At the end of 2013, 4.73 billion pounds of pork and pork variety meats valued at $6.05 billion dollars had been exported, down 5% and 4%, respectively, from 2012.
"Even though we saw a decrease in some markets in 2013, we continue to see incredible export opportunities," said Brian Zimmerman, chair of the Pork Checkoff's Trade Committee. "An increase in the global population and a growing middle class in countries that enjoy pork gives pig farmers a bright outlook. We expect demand to continue to grow in the year ahead."
Related: Chinese Pork Market Has Big Export Potential for U.S.
Mexico, Central and South America and the ASEAN region posted particularly strong results to bring the December's totals up slightly from levels of a year ago. In addition, through December total exports to South Korea, Australia and New Zealand were the highest of the year.
Trade agreements add optimism
Current negotiations for two additional free trade agreements – the Trans-Pacific Partnership and Transatlantic Trade and Investment Partnership – could positively impact U.S. pork exports, the Checkoff says.
The Trans-Pacific Partnership could open and expand markets in the Asia Pacific region, with high potential to increase exports to Japan, Vietnam and Australia.
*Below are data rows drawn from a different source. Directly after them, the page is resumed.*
Lemma segment_steps_text name idx : forallb plain (chars name) = true -> Forall step_ok idx -> Forall bracket idx ->
  chars name ++ flat_map step_text idx <> [] ->
  segment_steps (chars name ++ flat_map step_text idx) = Some (field_of name ++ idx).
Proof.
  intros Hp Hok Hb Hne. unfold segment_steps. rewrite bool_decide_false by done. unfold name_and_rest.
  pose proof (plain_no "["%char _ (or_intror eq_refl) Hp) as Hno.
  assert (Hn : match chars name with [] => Some idx | _ => Some (Field (of_chars (chars name)) :: idx) end = Some (field_of name ++ idx)).
  { unfold field_of. rewrite of_chars_chars. destruct (chars name) eqn:Hc.
    - apply chars_nil in Hc as ->. by rewrite bool_decide_true.
    - rewrite bool_decide_false; [done|]. intros ->. done. }
  destruct idx as [|s idx].
  - cbn [flat_map]. rewrite app_nil_r. rewrite break_at_none by done. cbn [length brackets]. cbn. rewrite <- Hn. by destruct (chars name).
  - assert (exists rest, flat_map step_text (s :: idx) = "["%char :: rest) as [rest Hr].
    { apply list.Forall_cons in Hb as [Hs _]. destruct s as [|i|]; [done| |]; by eexists. }
    pose proof (step_text_length (s :: idx)) as Hlen. rewrite Hr in *. rewrite break_at_app by done.
    rewrite <- Hr at 2. rewrite brackets_text by done. cbn. rewrite <- Hn. by destruct (chars name).
Qed.

Lemma segments_text steps name idx : Forall step_ok steps -> forallb plain (chars name) = true -> Forall step_ok idx -> Forall bracket idx ->
  chars name ++ flat_map step_text idx <> [] ->
  mjoin <$> mapM segment_steps (split_on "." (rev (chars name ++ flat_map step_text idx)) (flat_map step_text steps)) =
  Some (field_of name ++ idx ++ steps).
Proof.
  revert name idx. induction steps as [|s steps IH]; intros name idx Hok Hp Hi Hb Hne.
  { cbn [flat_map split_on mapM]. rewrite rev_involutive, segment_steps_text by done. cbn. by rewrite !app_nil_r. }
  apply list.Forall_cons in Hok as [Hs Hok]. assert (bracket s \/ ~ bracket s) as [Hsb|Hsb] by (destruct s; cbn; auto).
  - cbn [flat_map]. rewrite split_on_app by (by apply step_no_dot).
    rewrite <- rev_app_distr, <- app_assoc. replace (flat_map step_text idx ++ step_text s) with (flat_map step_text (idx ++ [s]))
      by (rewrite flat_map_app; cbn; by rewrite app_nil_r).
    rewrite IH; [by rewrite <- app_assoc|done|done| | |].
    + apply Forall_app. auto.
    + apply Forall_app. auto.
    + rewrite flat_map_app. destruct (chars name); [|done]. by destruct (flat_map step_text idx).
  - destruct s as [n|i|]; [|by destruct Hsb|by destruct Hsb]. cbn [step_ok] in Hs. destruct Hs as [Hn Hpn].
    cbn [flat_map step_text app]. cbn [split_on]. rewrite Ascii.eqb_refl, rev_involutive. cbn [mapM].
    rewrite segment_steps_text by done. rewrite split_on_app by (apply plain_no; auto).
    assert (Hnn : chars n <> []) by (by intros ?%chars_nil).
    specialize (IH n [] Hok Hpn (list.Forall_nil_2 _) (list.Forall_nil_2 _)). cbn [flat_map] in IH. rewrite !app_nil_r in IH. specialize (IH Hnn).
    rewrite app_nil_r. destruct (mapM segment_steps _) as [l|]; [|done]. injection IH as IH. change (Some ((field_of name ++ idx) ++ mjoin l) = Some (field_of name ++ idx ++ Field n :: steps)).
    rewrite IH. unfold field_of at 2. rewrite bool_decide_false by done. by rewrite <- app_assoc.
Qed.

Lemma compile_path_text steps : Forall step_ok steps -> trim_str (path_text steps) = path_text steps ->
  compile_json_path (path_text steps) = Some steps.
Proof.
  intros Hok Ht. unfold compile_json_path. rewrite Ht. unfold path_text. rewrite chars_of_chars. cbn [strip_char]. rewrite Ascii.eqb_refl.
  destruct steps as [|s steps]; [done|]. apply list.Forall_cons in Hok as [Hs Hok]. destruct s as [n|i|].
  - cbn [step_ok] in Hs. destruct Hs as [Hn Hp]. cbn [flat_map step_text app strip_char]. rewrite Ascii.eqb_refl.
    pose proof (segments_text steps n [] Hok Hp (list.Forall_nil_2 _) (list.Forall_nil_2 _)) as Hseg.
    cbn [flat_map] in Hseg. rewrite !app_nil_r in Hseg. assert (Hnn : chars n <> []) by (by intros ?%chars_nil). specialize (Hseg Hnn).
    rewrite split_on_app by (apply plain_no; auto). rewrite app_nil_r. unfold field_of in Hseg. rewrite bool_decide_false in Hseg by done.
    destruct (chars n); [done|]. exact Hseg.
  - assert (Hi : Forall step_ok [Index i]) by (constructor; [exact Hs|constructor]). assert (Hb : Forall bracket [Index i]) by (by constructor).
    pose proof (segments_text steps "" _ Hok eq_refl Hi Hb ltac:(done)) as Hseg.
    transitivity (mjoin <$> mapM segment_steps (split_on "." [] (step_text (Index i) ++ flat_map step_text steps))); [reflexivity|].
    rewrite split_on_app, app_nil_r by (by apply step_no_dot). cbn [flat_map] in Hseg. rewrite app_nil_r in Hseg. exact Hseg.
  - assert (Hi : Forall step_ok [Wildcard]) by (constructor; [exact Hs|constructor]). assert (Hb : Forall bracket [Wildcard]) by (by constructor).
    pose proof (segments_text steps "" _ Hok eq_refl Hi Hb ltac:(done)) as Hseg.
    exact Hseg.
Qed.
The Transatlantic Trade and Investment Partnership, a trade agreement with the European Union, could also greatly increase U.S. pork sales.
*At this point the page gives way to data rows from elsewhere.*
Lemma repeat_no_error : no_error func_repeat.
Proof. intros args msg. unfold func_repeat. by repeat case_match. Qed.
Lemma sequence_no_error : no_error func_sequence.
Proof.
  assert (Hs : forall start stop step msg, sequence start stop step <> Err msg).
  { intros start stop step msg. unfold sequence. pose proof (sequence_loop_no_error stop step 60 start 0) as Hn.
    destruct (sequence_loop 60 stop step start 0) as [out [next|e|]]; cbn; try done. by destruct (Hn e). }
  intros args msg. unfold func_sequence. repeat case_match; try done; destruct (sequence _ _ _) eqn:E; cbn; try done; by apply Hs in E.
Qed.

Lemma array_map_no_error call : (forall name, no_error (call name)) -> no_error (func_array_map call).
Proof.
  intros Hc args msg. unfold func_array_map. repeat case_match; try done.
  assert (Hm : forall f l m, no_error f -> map_outcome (fun item : value => f [item]) l <> Err m).
  { intros f l' m Hf. induction l' as [|x r IH]; [done|]. cbn. specialize (Hf [x]).
    destruct (f [x]) as [y|e|]; cbn; [|by destruct (Hf e)|done]. destruct (map_outcome _ r); cbn; done || congruence. }
  destruct (map_outcome _ _) eqn:E; cbn; [done| |done]. by apply Hm in E.
Qed.

#[local] Hint Resolve total_no_error always_no_error or_null_no_error substr_no_error repeat_no_error sequence_no_error array_map_no_error : core.

Lemma builtins_no_error call : (forall name, no_error (call name)) -> Forall (fun b => no_error b.2) (builtins call).
Proof.
  intros Hc. unfold builtins, math_builtins, text_builtins, array_builtins, other_builtins.
  repeat (apply Forall_app; split); repeat (apply list.Forall_cons; split; [cbn [snd]; auto|]); constructor.
Qed.

Lemma call_with_no_error call name : (forall name, no_error (call name)) -> no_error (eval_call_with call name).
Proof.
  intros Hc args msg. unfold eval_call_with. case_match; [done|]. destruct (List.find _ _) as [[names f]|] eqn:Hf; [|done].
  apply List.find_some in Hf as [Hin _]. pose proof (builtins_no_error call Hc) as Hall. rewrite list.Forall_forall in Hall.
  apply (Hall (names, f)). by apply list_elem_of_In.
Qed.

Lemma eval_call_no_error name : no_error (eval_call name).
Proof. apply call_with_no_error. intros name'. by apply call_with_no_error. Qed.

(** [array_map] is the only entry that depends on the recursion. *)
Lemma call_with_same call call' name args :
  (to_ascii_lowercase name = "array_map" -> func_array_map call args = func_array_map call' args) ->
  eval_call_with call name args = eval_call_with call' name args.
Proof.
  intros Hm. unfold eval_call_with. cbv zeta. case_match; [done|]. destruct (decide (to_ascii_lowercase name = "array_map")) as [Hn|Hn].
  - rewrite Hn. exact (Hm Hn).
  - assert (Hp : existsb (String.eqb (to_ascii_lowercase name)) ["array_map"] = false).
    { cbn. rewrite orb_false_r. by apply String.eqb_neq. }
    revert Hp. generalize (existsb (String.eqb (to_ascii_lowercase name))) as p. intros p Hp.
    assert (Ha : List.find (fun b : list string * (list value -> outcome value) => p b.1) (array_builtins call') = List.find (fun b : list string * (list value -> outcome value) => p b.1) (array_builtins call)).
    { unfold array_builtins. cbn [List.find fst]. by rewrite Hp. }
    unfold builtins. by rewrite !find_app, Ha.
Qed.

Lemma map_outcome_ext {A B} (f g : A -> outcome B) l : (forall x, f x = g x) -> map_outcome f l = map_outcome g l.
Proof. intros Hf. induction l as [|x l IH]; [done|]. cbn [map_outcome]. by rewrite IH, Hf. Qed.

Lemma array_map_same call call' args : (forall name x, call name [x] = call' name [x]) -> func_array_map call args = func_array_map call' args.
Proof.
  intros Hc. destruct args as [|[] [|[] []]]; try done. cbn [func_array_map].
  by rewrite (map_outcome_ext _ _ _ (Hc s)).
Qed.

(** The recursion of [eval_call] is cut where it ends: it satisfies its own equation. *)
Theorem eval_call_unfolds name args : eval_call name args = eval_call_with eval_call name args.
Proof.
  apply call_with_same. intros _. apply array_map_same. intros name' x. apply call_with_same. by intros _.
Qed.

(** The call that cannot fail gives what the call that can gives, and a null for its errors. *)
Lemma eval_call_agrees name args : eval_call name args = or_null (eval_call_fallible name) args.
Proof.
  unfold or_null, eval_call_fallible.
  match goal with |- context [List.find ?p fallible_builtins] => destruct (List.find p fallible_builtins) as [[names f]|] eqn:Hf end.
  - apply List.find_some in Hf as [Hin Hn]. cbn [fst] in Hn.
    cbn [fallible_builtins In] in Hin.
    repeat (destruct Hin as [Heq|Hin];
      [injection Heq as <- <-; cbn [existsb] in Hn; rewrite orb_false_r in Hn; apply String.eqb_eq in Hn;
       unfold eval_call; unfold eval_call_with at 1; cbv zeta; rewrite Hn; reflexivity|]).
    by destruct Hin.
  - pose proof (eval_call_no_error name args) as Hok. destruct (eval_call name args) as [v|e|]; [done| |done]. by destruct (Hok e).
Qed.

(** ** The calls that are refused *)

(** A number, or a text of one. *)
Definition numeric (v : value) : Prop := is_Some (to_f64 v).

(** The arguments that [abs], [sqrt], [ln], [cot], [mod], [cast] and [split_value] refuse. *)
Inductive refused : string -> list value -> Prop :=
  | refused_abs v : v <> VNull -> (forall n, v <> VNumber n) -> refused "abs" [v]
  | refused_text name v : name ∈ ["sqrt"; "ln"; "cot"] -> v <> VNull -> ~ numeric v -> refused name [v]
  | refused_sqrt v x : v <> VNull -> to_f64 v = Some x -> f64_ltb x f64_zero = true -> refused "sqrt" [v]
  | refused_ln v x : v <> VNull -> to_f64 v = Some x -> f64_leb x f64_zero = true -> refused "ln" [v]
  | refused_cot v x : v <> VNull -> to_f64 v = Some x -> f64_eqb (f64_tan x) f64_zero = true -> refused "cot" [v]
  | refused_mod_text a b : a <> VNull -> b <> VNull -> ~ numeric a \/ ~ numeric b -> refused "mod" [a; b]
  | refused_mod_zero a b y : a <> VNull -> b <> VNull -> numeric a -> to_f64 b = Some y -> f64_eqb y f64_zero = true ->
      refused "mod" [a; b]
  | refused_cast_int v target : to_ascii_lowercase (trim_str target) ∈ ["bigint"; "int"] ->
      match v with VString s => parse_i64 (trim_str s) = None | VArray _ | VObject _ => True | _ => False end ->
      refused "cast" [v; VString target]
  | refused_cast_float v target : to_ascii_lowercase (trim_str target) ∈ ["float"; "double"] ->
      match v with VString s => parse_f64 (trim_str s) = None | VArray _ | VObject _ => True | _ => False end ->
      refused "cast" [v; VString target]
  | refused_split text sep index i : text <> VNull -> sep <> VNull -> index <> VNull -> to_i64_arg index = Some i ->
      let n := Z.of_nat (length (split_text (of_str (to_string_always sep)) (of_str (to_string_always text)))) in
      ~ (- n <= i < n) -> refused "split_value" [text; sep; index].

Definition errs (r : outcome value) : Prop := exists msg, r = Err msg.

Lemma not_errs r : (forall msg, r <> Err msg) -> ~ errs r.
Proof. intros Hr [msg Hm]. by apply (Hr msg). Qed.

Lemma is_null_iff v : is_null v = true <-> v = VNull.
Proof. by destruct v. Qed.

Lemma errs_ok v : ~ errs (Ok v).
Proof. by intros [msg [=]]. Qed.
Lemma errs_err msg : errs (Err msg).
Proof. by exists msg. Qed.
#[local] Hint Resolve errs_ok errs_err : core.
• The top five markets in total pounds of pork exported were: Mexico (1.4 billion pounds), Japan (937 million pounds), China and Hong Kong (920 million pounds), Canada (501 million pounds), and Central and South America (268 million pounds).
• The top five markets in total dollar value exported were: Japan ($1.885 billion), Mexico ($1.22 billion), China and Hong Kong ($903 million), Canada ($844 million), and Central and South America ($306 million).
Meanwhile, demand at home also grew by 5.6% in 2013. According to calculations from Pork Checkoff economist Dr. Steve Meyer, domestic real per capita expenditures increased nearly every month in 2013.
Related: Pork Quality Drives Consumers
The Checkoff says education campaigns, the adoption of new pork cut names, and reinforcement of pork's ideal cooking temperature were key consumer messages.
"New domestic product marketing opportunities combined with growing interest from Mexico, Japan and China – our top three global markets – is helping U.S. pork farmers introduce quality pork to consumers down the street and around the globe," Zimmerman said.